[To do]: Only the lines below between the ones containing "Definition chat_queue_take (q" and "Definition chat_sanitize (cap", inclusive, are to be reproduced, each exactly as it stands.

─── Data provided

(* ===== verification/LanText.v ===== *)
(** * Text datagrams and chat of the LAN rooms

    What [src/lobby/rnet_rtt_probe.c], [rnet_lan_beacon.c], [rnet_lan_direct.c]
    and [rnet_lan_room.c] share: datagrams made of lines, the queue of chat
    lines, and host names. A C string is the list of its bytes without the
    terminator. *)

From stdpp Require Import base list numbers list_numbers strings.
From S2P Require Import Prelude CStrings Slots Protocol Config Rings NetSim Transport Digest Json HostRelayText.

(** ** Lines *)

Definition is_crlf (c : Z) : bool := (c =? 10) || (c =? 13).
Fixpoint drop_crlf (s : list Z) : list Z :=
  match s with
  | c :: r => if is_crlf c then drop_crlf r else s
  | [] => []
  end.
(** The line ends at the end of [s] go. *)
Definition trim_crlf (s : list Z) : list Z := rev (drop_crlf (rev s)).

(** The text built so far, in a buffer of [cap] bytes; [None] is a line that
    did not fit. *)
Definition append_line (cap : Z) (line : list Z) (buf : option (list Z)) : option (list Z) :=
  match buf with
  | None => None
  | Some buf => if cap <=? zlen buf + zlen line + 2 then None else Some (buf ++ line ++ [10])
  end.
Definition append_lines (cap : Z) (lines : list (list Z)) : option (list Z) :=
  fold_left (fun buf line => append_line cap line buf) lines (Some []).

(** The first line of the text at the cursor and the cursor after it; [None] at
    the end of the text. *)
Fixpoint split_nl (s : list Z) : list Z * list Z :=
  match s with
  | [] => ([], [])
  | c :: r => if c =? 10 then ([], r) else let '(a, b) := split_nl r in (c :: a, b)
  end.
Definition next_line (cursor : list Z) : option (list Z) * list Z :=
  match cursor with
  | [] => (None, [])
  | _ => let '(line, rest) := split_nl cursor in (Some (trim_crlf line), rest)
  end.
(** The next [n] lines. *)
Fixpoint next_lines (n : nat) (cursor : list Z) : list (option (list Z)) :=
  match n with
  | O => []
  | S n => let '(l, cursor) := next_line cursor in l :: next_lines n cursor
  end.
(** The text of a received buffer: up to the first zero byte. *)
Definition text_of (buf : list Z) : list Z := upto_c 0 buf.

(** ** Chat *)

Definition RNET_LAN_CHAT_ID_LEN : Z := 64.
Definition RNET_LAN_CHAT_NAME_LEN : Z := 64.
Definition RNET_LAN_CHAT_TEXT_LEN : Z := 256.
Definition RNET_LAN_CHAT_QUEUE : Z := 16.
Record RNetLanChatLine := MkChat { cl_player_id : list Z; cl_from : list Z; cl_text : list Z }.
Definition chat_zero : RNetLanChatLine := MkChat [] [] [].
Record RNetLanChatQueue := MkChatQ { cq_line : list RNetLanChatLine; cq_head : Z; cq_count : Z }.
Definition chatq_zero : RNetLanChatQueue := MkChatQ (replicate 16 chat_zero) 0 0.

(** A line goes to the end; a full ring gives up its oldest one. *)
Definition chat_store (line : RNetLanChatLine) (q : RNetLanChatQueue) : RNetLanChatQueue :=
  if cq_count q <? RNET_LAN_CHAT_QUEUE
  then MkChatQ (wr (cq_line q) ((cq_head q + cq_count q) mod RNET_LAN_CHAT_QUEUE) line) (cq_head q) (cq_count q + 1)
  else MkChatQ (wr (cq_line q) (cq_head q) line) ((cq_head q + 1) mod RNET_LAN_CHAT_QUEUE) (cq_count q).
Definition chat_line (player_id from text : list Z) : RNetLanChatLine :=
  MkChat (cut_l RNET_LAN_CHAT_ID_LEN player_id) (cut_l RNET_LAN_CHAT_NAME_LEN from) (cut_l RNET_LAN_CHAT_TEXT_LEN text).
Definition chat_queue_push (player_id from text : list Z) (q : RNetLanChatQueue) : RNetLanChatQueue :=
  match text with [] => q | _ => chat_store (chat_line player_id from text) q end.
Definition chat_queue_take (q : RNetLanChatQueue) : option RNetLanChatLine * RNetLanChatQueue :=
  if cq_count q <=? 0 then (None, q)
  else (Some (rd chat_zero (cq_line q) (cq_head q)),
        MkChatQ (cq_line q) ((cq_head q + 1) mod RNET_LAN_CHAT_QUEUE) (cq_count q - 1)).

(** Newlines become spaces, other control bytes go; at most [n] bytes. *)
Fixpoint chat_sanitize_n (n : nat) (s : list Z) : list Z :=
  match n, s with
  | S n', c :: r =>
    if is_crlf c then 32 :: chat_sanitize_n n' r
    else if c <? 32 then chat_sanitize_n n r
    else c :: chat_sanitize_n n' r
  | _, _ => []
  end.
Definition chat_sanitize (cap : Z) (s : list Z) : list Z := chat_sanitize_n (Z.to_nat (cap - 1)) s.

──────
─── Data provided

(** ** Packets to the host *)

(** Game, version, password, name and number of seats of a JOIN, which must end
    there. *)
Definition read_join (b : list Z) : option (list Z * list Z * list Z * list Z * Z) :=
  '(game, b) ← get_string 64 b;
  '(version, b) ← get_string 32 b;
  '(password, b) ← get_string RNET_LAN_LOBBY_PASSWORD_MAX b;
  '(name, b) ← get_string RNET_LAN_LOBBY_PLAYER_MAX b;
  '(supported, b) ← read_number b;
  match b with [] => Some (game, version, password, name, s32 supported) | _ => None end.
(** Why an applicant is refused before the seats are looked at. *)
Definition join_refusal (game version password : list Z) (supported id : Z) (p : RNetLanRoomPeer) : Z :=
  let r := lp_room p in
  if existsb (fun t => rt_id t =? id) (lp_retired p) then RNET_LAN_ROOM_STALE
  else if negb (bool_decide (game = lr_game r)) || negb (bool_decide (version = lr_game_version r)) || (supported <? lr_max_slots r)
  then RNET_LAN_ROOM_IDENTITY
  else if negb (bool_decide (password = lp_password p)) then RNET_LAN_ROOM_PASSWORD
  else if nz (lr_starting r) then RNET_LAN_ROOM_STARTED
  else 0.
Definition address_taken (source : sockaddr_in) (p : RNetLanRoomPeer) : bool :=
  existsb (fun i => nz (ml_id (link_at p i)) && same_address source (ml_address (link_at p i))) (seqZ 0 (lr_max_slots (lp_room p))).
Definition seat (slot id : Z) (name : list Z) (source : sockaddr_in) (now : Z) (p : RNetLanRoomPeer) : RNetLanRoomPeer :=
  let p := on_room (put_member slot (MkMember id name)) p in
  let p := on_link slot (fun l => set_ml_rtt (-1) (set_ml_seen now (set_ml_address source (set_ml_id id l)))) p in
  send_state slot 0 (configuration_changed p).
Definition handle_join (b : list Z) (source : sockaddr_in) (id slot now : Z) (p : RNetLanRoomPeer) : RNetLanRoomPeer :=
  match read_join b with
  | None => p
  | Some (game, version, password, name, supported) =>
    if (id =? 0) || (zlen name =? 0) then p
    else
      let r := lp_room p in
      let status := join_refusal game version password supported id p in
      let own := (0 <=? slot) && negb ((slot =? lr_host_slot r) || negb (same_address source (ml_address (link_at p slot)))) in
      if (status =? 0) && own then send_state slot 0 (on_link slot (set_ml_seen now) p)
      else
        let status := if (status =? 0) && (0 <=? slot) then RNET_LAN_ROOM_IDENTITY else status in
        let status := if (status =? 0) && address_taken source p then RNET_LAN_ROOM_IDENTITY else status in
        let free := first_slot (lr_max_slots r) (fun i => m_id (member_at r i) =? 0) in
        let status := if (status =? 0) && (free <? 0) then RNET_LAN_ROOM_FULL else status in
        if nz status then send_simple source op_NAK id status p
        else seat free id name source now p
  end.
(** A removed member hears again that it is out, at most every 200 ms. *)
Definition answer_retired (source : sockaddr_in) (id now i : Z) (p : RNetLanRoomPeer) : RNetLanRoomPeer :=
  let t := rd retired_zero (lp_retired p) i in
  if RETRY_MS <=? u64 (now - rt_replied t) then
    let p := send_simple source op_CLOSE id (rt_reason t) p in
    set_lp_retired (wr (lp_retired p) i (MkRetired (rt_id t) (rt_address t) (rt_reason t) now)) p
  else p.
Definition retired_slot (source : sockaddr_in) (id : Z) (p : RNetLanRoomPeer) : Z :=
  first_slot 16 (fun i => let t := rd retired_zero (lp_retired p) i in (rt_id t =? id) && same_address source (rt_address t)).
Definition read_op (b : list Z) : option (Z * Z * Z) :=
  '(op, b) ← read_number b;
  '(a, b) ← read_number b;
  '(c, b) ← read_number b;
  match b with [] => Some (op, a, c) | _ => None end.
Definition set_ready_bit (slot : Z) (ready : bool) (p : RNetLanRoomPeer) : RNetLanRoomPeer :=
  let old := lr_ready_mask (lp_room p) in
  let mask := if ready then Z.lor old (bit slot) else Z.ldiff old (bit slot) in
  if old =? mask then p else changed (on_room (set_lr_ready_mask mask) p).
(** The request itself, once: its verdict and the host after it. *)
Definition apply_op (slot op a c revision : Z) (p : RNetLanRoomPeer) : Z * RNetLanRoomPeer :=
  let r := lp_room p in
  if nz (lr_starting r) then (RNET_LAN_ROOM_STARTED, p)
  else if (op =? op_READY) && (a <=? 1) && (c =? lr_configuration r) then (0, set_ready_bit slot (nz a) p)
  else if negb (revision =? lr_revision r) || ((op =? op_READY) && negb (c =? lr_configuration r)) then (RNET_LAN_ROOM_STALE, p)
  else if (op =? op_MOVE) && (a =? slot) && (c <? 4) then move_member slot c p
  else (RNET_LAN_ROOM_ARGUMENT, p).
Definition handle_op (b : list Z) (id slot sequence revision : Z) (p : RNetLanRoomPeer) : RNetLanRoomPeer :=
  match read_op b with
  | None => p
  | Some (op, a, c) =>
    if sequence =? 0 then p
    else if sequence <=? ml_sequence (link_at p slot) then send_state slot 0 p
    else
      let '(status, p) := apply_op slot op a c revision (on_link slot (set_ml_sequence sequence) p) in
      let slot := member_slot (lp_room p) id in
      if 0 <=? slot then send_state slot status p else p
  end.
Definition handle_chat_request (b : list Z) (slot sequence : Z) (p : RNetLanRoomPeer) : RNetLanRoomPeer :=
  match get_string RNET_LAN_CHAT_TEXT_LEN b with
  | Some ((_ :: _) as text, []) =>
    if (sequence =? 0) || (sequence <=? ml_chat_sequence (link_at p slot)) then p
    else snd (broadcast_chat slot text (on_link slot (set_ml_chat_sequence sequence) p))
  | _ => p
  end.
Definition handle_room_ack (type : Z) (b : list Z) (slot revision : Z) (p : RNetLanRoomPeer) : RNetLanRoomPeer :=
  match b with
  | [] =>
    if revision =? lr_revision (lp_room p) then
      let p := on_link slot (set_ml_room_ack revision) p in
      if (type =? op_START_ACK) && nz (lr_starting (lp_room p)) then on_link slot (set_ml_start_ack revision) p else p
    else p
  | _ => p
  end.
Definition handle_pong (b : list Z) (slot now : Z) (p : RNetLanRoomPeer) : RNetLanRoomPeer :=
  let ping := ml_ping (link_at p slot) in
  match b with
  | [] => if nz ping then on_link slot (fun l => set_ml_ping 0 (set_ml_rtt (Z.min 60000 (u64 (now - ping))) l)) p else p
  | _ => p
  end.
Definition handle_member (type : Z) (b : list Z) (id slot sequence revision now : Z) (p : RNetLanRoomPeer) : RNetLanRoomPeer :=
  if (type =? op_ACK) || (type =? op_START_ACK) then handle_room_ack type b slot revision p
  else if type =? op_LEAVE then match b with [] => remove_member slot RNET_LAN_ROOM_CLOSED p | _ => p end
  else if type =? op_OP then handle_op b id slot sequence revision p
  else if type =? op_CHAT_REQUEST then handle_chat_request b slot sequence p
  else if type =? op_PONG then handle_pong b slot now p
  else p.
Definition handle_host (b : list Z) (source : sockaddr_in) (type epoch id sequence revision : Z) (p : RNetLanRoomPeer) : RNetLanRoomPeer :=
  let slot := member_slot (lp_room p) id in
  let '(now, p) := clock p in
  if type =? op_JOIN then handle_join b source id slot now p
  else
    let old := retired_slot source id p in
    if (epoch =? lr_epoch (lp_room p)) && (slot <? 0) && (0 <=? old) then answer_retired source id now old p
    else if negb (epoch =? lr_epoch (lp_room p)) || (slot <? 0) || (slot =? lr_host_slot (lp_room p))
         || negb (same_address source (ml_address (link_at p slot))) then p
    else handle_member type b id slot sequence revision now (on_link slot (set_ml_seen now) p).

──────

[Response]:
Definition chat_queue_take (q : RNetLanChatQueue) : option RNetLanChatLine * RNetLanChatQueue :=
  if cq_count q <=? 0 then (None, q)
  else (Some (rd chat_zero (cq_line q) (cq_head q)),
        MkChatQ (cq_line q) ((cq_head q + 1) mod RNET_LAN_CHAT_QUEUE) (cq_count q - 1)).

(** Newlines become spaces, other control bytes go; at most [n] bytes. *)
Fixpoint chat_sanitize_n (n : nat) (s : list Z) : list Z :=
  match n, s with
  | S n', c :: r =>
    if is_crlf c then 32 :: chat_sanitize_n n' r
    else if c <? 32 then chat_sanitize_n n r
    else c :: chat_sanitize_n n' r
  | _, _ => []
  end.
Definition chat_sanitize (cap : Z) (s : list Z) : list Z := chat_sanitize_n (Z.to_nat (cap - 1)) s.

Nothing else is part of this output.